Directions for this task
Repeat only the stretch of lines below that runs from the line with "(** The outcome" through the line with "Definition min_int64 : Z", unaltered.

==== Data extract ====

(* ===== verification/Prelude.v ===== *)
(** * proto-ct: a verification library

    proto-ct downloads Certificate Transparency logs. Two generations of it share
    the repository: the ingestion service of internal/ingestion, which extracts a
    row per certificate into monthly SQLite databases, and the archiver of
    internal/ctv2, which stores the log entries themselves in write-once partition
    files. Around the databases stand commands that index, export, migrate and
    resolve what was ingested. This library models both generations and the
    commands that hold logic of their own, and proves what they promise.

    ** How the program fits together

    - Ingestion. A [LogClient] (internal/ctlog) turns a log's tiles or get-entries
      pages into leaves; a leaf becomes a row (processLogLeaf); rows go to the
      current pool of month databases (SubjectDBPool); a cursor in progress.db
      advances after the insert. A rollover swaps the pool; the retired pool is
      flushed into the archive behind a dedup set on the SSD (FlushAll,
      FlushMonthDeduped); a month that is over is sealed (SealMonth).
    - Archiver. A range fetcher turns a log's entries into batches; the batch sink
      cuts them into one-day runs and writes each as an immutable file through a
      [Writer], the issuer certificates first. Coverage, lookup and verification
      read the archive back from its file names and contents.
    - Commands. reindex builds reverse indexes of the databases, sharded or not;
      export counts names by an external sort; rawscan does the same from raw
      database pages; repartition migrates an older layout; remerge-pools and
      migrate-archive drain and prepare the archive; dnsfetch resolves the
      exported names; monitor follows an ingestion and a DNS fetch by the logs and
      the progress database they leave.

    ** How the code is modelled

    - Values. [int], [int64] and [uint64] are [Z], with [wrap64] and its kin
      written at every operation whose result can leave the range of the type;
      [[]byte] is [list Byte.byte], a Go string is a byte string, a map is a
      [gmap] or, where the code ranges over it, a list with the iteration order as
      a parameter. SHA-256 and hexadecimal are executable (Sha256.v).
    - Floats. [float64] is the binary64 of the Standard Library's SpecFloat, with
      the conversions, operations and roundings of [%.nf] that the reports use
      (Float.v); a regular expression is its list of items, matched as Go's
      leftmost-first search does (Regexp.v).
    - Results. [res] is a value, an error return or a run-time panic (index out of
      range, negative make). Errors keep the sentinels the code compares with.
    - Files (FileSys.v). A program over the file system is a tree of system calls,
      so that [run] executes it alone and [pool_step] interleaves the trees of
      several goroutines. Each call may succeed, fail without effect, write a part
      and fail, or be the last before the machine stops; the faults are a list in
      the state, and theorems quantify over it.
    - Databases (Sql.v). The SQL of the source is translated statement by
      statement. In the monad [M] each statement or file operation consumes an
      outcome: [Done], [Failed] or [Crashed] (nothing runs afterwards; the result
      is [Panic] and the store is what it was). A statement and a transaction are
      atomic, as SQLite's are with a journal; where the code sets journal_mode=OFF
      (the rebuilds of SubjectDB.v, the migration of Repartition.v) what fails or
      dies in a transaction leaves the file [Torn]. Dnsfetch.v and Repartition.v
      give their databases, whose transactions span many calls, a store of their
      own in the same style.
      [wp] is the weakest precondition of [M] with one postcondition for a return
      and one for a crash; the invariants are proved with it for every list of
      outcomes, the progress theorems with [quiet], its reading without failures.
    - Concurrency. The issuer store's goroutines interleave at every system call
      (Issuers.v). The ingestion workers, the rollover and the flush worker
      interleave call by call (System.v): a page's issuers, its rows and the load of
      the pool, the opening of each month, Begin, Commit and the progress are steps
      of their own; a flush holds its pool's lock, closes, archives and removes one
      month per step, and a transaction begun before the close commits into a file
      that may be gone. With nothing in between these steps are the functions
      worker_store and FlushAll (SystemSeq.v). A fetcher's workers are the orders in
      which their batches reach the sink.

    ** The files

    Foundations: Prelude (errors, [res], integer widths, tactics, the hint
    databases), GoStd (strings, strconv, fmt, time formats), Order (comparisons as
    a class; sorting), Netip (net/netip), Sha256, Heap (container/heap), Regexp
    (regexp), Float (float64), FileSys, Sql.

    internal/ctv2: Base36 (base36.go), Coverage (coverage.go), Writer (writer.go:
    the interface as a class with laws, the local and the gzip writer as
    instances), Partition (partition.go, fetch.go), Issuers (issuer_store.go),
    Fetch (record.go, fetch_static.go, fetch_tiles.go, fetch_rfc6962.go), Archive
    (verify.go, resolve.go, roots.go, subjects.go), ServiceV2 (service.go,
    maploglist.go), Archiver (the constructors of the fetchers and the handlers
    put together).

    internal/ctlog and internal/ctlist: CtlogParse (tile.go, rfc6962_parse.go),
    CtlogClient (client.go, rfc6962_client.go), LogClient (log_client.go), Ctlist
    (log_list.go, refresh.go).

    internal/db: RawScan (rawscan.go), SubjectDB (db.go), Dedup with DedupLive,
    Seal, FlushFrame and RowsFrame (dedup.go and the flushes of db.go), Progress
    (progress.go and the issuers of db.go).

    internal/ingestion: Leaf (the row of an entry), Catalog (the selection of
    logs), Worker with WorkerSafe and WorkerLive (runLogWorker), System with
    SystemSeq, SystemSafe and Ingest (IngestAll), IngestLog with IngestLogSafe,
    IngestLogLive, IngestLogRows and IngestLogMain (service.go), Metrics (metrics.go, and Check of service.go).
    Demo is the small log of their witnesses.

    cmd and tools: ReverseIP with IpKeys, IpNames, ReverseIPLookup, IpRange and
    IpIndex, ReverseSAN with SanIndex (cmd/reindex); Export with ExportMerge,
    ExportCount and ExportMain (cmd/export); PageScan and RawSan (tools/rawscan);
    RowCell, Repartition, RepartitionExact and RepartitionSafe (cmd/repartition);
    Dnsfetch with DnsWriter and DnsFeed (cmd/dnsfetch); Remerge with RemergeSafe,
    RemergeLive and Migrate (cmd/remerge-pools, cmd/migrate-archive); Monitor with
    MonitorLog and MonitorPanels (cmd/monitor, internal/dashboard, and the log
    lines of cmd/dnsfetch).

    ** What the theorems show

    - Nothing is lost. FlushAll (Dedup.flush_all_wp and the properties of
      DedupLive), sealing (Seal), a drain of left-over pools (RemergeSafe), a
      session of IngestLog (IngestLogMain) and the whole ingestion system (Ingest)
      keep every acknowledged row on disk, or have
      logged its loss, for every list of outcomes — IngestLog with the entry's
      columns in the row, the whole system but for a transaction that a flush
      overtakes; a dnsfetch writer stores whole items (DnsWriter); a repartition
      keeps the databases it has not torn well-formed, and tears none unless a call
      fails (RepartitionSafe); the archiver's files are complete or absent (Writer,
      Partition), a whole RFC 6962 fetch leaves no dangling issuer fingerprint
      (Fetch), and the catalog's snapshot is never torn (Ctlist).
    - Something happens. Without failures FlushAll archives the pool, a drain
      empties every pool (RemergeLive), a worker
      reaches the tree size, a session of IngestLog reaches the last tile,
      dnsfetch resolves every name once (for at most 128 shards and a million
      staged names), and a fetch without an error has archived its range — of a
      static log up to where the client's iterator may stop, its last complete tile
      (DedupLive, WorkerLive, IngestLogLive, DnsFeed, Fetch).
    - The parts fit. A range that GetLogEntries has answered for is a range that
      CheckCoverage reports as stored, for every protocol and either writer
      (Archiver); the monitor reads back what a DNS fetch and an ingestion printed
      (MonitorLog, MonitorPanels).
    - The outputs are exact. Coverage statistics, the parsers and the clients of
      the log protocols, the verification verdict, the exporter, the raw scanners,
      the migration and both reverse indexes equal a specification by lists and
      sets; sharded and unsharded lookups, and cursor and page scans, agree.
    - Refinement. log_runs refines a map of cursors (Progress); both ways of
      sealing refine keep-the-first-row (Seal); round trips hold for the wire
      formats, the base-36 numerals and the partition names.

    Findings are lemmas beside the definitions they concern, each an execution of
    the code on a concrete input.

    ** Fuel

    Loops that are not structural take fuel, and each file proves that the fuel
    its callers pass is enough. The parsers' loops take one more than the bytes to
    read, and every turn consumes one. FetchEntries takes one more than the
    entries asked for. The appends of a flush take one turn per batch of rowids
    and two more. kMerge takes the bytes of its inputs, of which every line has
    one; a heap's sifts take its length. The feeder takes one more than the bytes
    of a shard file. A worker and a session of IngestLog run as long as the log
    grows, so their fuel is the caller's: worker_catches_up gives the number of
    turns after which the cursor stands at the tree size, and ingest_log_ends
    bounds the tiles of a session by its target, or by the first absent tile.

    ** Parameters

    Code outside src/ is a parameter, with what the program relies on as named
    hypotheses and a concrete instance in the witnesses: the protobuf and JSON
    codecs, base64 and gzip, the x509 parsers and signature checks, HTTP and the
    log client libraries, the public suffix list, strings.ToLower and TrimSpace,
    the sort command, SQLite's reading of a path as a URI, clocks, process ids and
    the iteration order of Go maps.

    ** Not modelled

    - Power loss after an acknowledged write, WAL side files, the other pragmas and
      the ALTER TABLE migrations of old schemas: the store has no notion of them.
    - gen/ is generated from proto/. The server commands register the services of
      internal/ and listen; the client commands turn each flag set into one call
      and print the answer: neither keeps a state.
    - Of cmd/monitor and internal/dashboard, the tables of rows padded and
      coloured for a terminal and the redraw loop with its signals.
    - Of IngestAll, the directories made at start-up and the stream of events; of
      cmd/reindex, cmd/export and cmd/repartition, flags and log lines. Of
      roots.go, fetchRoots is one call of the client library.
    - The timing of rate limiters, back-off pauses and tickers: the models let a
      tick or a rollover happen at any point. *)

From Stdlib Require Export ZArith Lia String Ascii Strings.Byte.
From stdpp Require Export base list gmap strings pretty sorting relations.
#[global] Open Scope string_scope.
#[global] Open Scope list_scope.
#[global] Open Scope Z_scope.

(** stdpp blocks the unfolding of string append; the proofs here need it. *)
#[global] Arguments String.append !_ _ / : simpl nomatch.

(** ** Notation scope of the development *)

Declare Scope go_scope.
Delimit Scope go_scope with go.
#[global] Open Scope go_scope.

(** ** Go errors

    [Errorf] is [errors.New] or [fmt.Errorf] without a wrapped error, [Wrap]
    is [fmt.Errorf] with the [%w] verb; the other constructors are the
    sentinel errors the code compares with ([io.EOF], [io.ErrUnexpectedEOF],
    [os.ErrNotExist], [sql.ErrNoRows], [context.Canceled]), the
    [httpError] type of internal/ctlog/client.go and a failed system call. *)
Inductive error :=
| Errorf (msg : string)
| Wrap (msg : string) (e : error)
| EOF
| ErrUnexpectedEOF
| ErrNotExist
| ErrNoRows
| ErrCanceled
| ErrSyscall
| HTTPError (code : Z) (url : string).

(** The outcome of a Go function: a value, an error return or a run-time
    panic (index out of range, negative make length). *)
Inductive res (A : Type) :=
| Ok (a : A)
| Err (e : error)
| Panic.
Arguments Ok {A} _.
Arguments Err {A} _.
Arguments Panic {A}.

Definition bind_res {A B} (m : res A) (k : A -> res B) : res B :=
  match m with
  | Ok a => k a
  | Err e => Err e
  | Panic => Panic
  end.

(** [if err != nil { return ..., fmt.Errorf("msg: %w", err) }] *)
Definition wrap_err {A} (msg : string) (m : res A) : res A :=
  match m with
  | Ok a => Ok a
  | Err e => Err (Wrap msg e)
  | Panic => Panic
  end.

Notation "'let?' p := m 'in' k" := (bind_res m (fun p => k))
  (at level 10, p pattern, m at level 100, k at level 200) : go_scope.

Definition is_ok {A} (m : res A) : bool :=
  match m with Ok _ => true | _ => false end.

(** ** Machine integers

    [int] and [int64] are [Z] with two's-complement wrap-around after every
    operation that can leave the range; [uint64] and [uint32] are residues. *)

Definition two64 : Z := 18446744073709551616.
Definition max_int64 : Z := 9223372036854775807.
Definition min_int64 : Z := -9223372036854775808.

Definition wrap64 (z : Z) : Z := (z + 9223372036854775808) mod two64 - 9223372036854775808.

Definition wrap_u64 (z : Z) : Z := z mod two64.

Definition wrap_u32 (z : Z) : Z := z mod 4294967296.

Definition int64_range (z : Z) : Prop := min_int64 <= z <= max_int64.

Create HintDb goints.

Lemma wrap64_id z : int64_range z -> wrap64 z = z.
Proof.
  unfold int64_range, wrap64, two64, min_int64, max_int64. intros H.
  rewrite Z.mod_small; lia.
Qed.

Lemma wrap64_range z : int64_range (wrap64 z).
Proof.
  unfold int64_range, wrap64, two64, min_int64, max_int64.
  pose proof (Z.mod_pos_bound (z + 9223372036854775808) 18446744073709551616). lia.
Qed.

Lemma wrap_u64_range z : 0 <= wrap_u64 z < two64.
Proof. apply Z.mod_pos_bound. unfold two64. lia. Qed.

#[export] Hint Resolve wrap64_range wrap_u64_range : goints.

(** [go_lia]: linear arithmetic with the integer bounds unfolded. *)
Ltac go_lia := unfold int64_range, min_int64, max_int64, two64 in *; lia.

(** Linear arithmetic with division and remainder by constants. *)
Ltac div_lia := Z.to_euclidean_division_equations; lia.

(** Rewrite a [wrap64] away when its argument is in range. *)
Ltac nowrap := repeat (rewrite wrap64_id by go_lia).

(** A shift and a disjoint or are an addition. *)
Lemma lor_shiftl_add v x k :
  0 <= k -> 0 <= x < 2 ^ k -> Z.lor (Z.shiftl v k) x = v * 2 ^ k + x.
Proof.
  intros Hk Hx. rewrite <- Z.add_nocarry_lor; [by rewrite Z.shiftl_mul_pow2|].
  apply Z.bits_inj'. intros i Hi. rewrite Z.land_spec, Z.bits_0.
  destruct (Z.ltb_spec i k).
  - by rewrite Z.shiftl_spec_low.
  - rewrite <- (Z.mod_small x (2 ^ k)), Z.mod_pow2_bits_high by lia. apply andb_false_r.
Qed.

(** Split conjunctions and existentials in the context. *)
Ltac destr_hyps :=
  repeat match goal with
  | H : _ /\ _ |- _ => destruct H
  | H : exists _, _ |- _ => destruct H
  end.

(** ** Generic list lemmas *)

Lemma Forall_last {A} (P : A -> Prop) l x : Forall P (l ++ [x]) <-> Forall P l /\ P x.
Proof. rewrite Forall_app, Forall_singleton. done. Qed.

Lemma take_seqZ k m n : Z.of_nat k <= n -> take k (seqZ m n) = seqZ m (Z.of_nat k).
Proof.
  intros H. replace n with (Z.of_nat k + (n - Z.of_nat k)) by lia. rewrite seqZ_app by lia.
  apply take_app_length'. rewrite length_seqZ. lia.
Qed.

====

Task result
(** The outcome of a Go function: a value, an error return or a run-time
    panic (index out of range, negative make length). *)
Inductive res (A : Type) :=
| Ok (a : A)
| Err (e : error)
| Panic.
Arguments Ok {A} _.
Arguments Err {A} _.
Arguments Panic {A}.

Definition bind_res {A B} (m : res A) (k : A -> res B) : res B :=
  match m with
  | Ok a => k a
  | Err e => Err e
  | Panic => Panic
  end.

(** [if err != nil { return ..., fmt.Errorf("msg: %w", err) }] *)
Definition wrap_err {A} (msg : string) (m : res A) : res A :=
  match m with
  | Ok a => Ok a
  | Err e => Err (Wrap msg e)
  | Panic => Panic
  end.

Notation "'let?' p := m 'in' k" := (bind_res m (fun p => k))
  (at level 10, p pattern, m at level 100, k at level 200) : go_scope.

Definition is_ok {A} (m : res A) : bool :=
  match m with Ok _ => true | _ => false end.

(** ** Machine integers

    [int] and [int64] are [Z] with two's-complement wrap-around after every
    operation that can leave the range; [uint64] and [uint32] are residues. *)

Definition two64 : Z := 18446744073709551616.
Definition max_int64 : Z := 9223372036854775807.
Definition min_int64 : Z := -9223372036854775808.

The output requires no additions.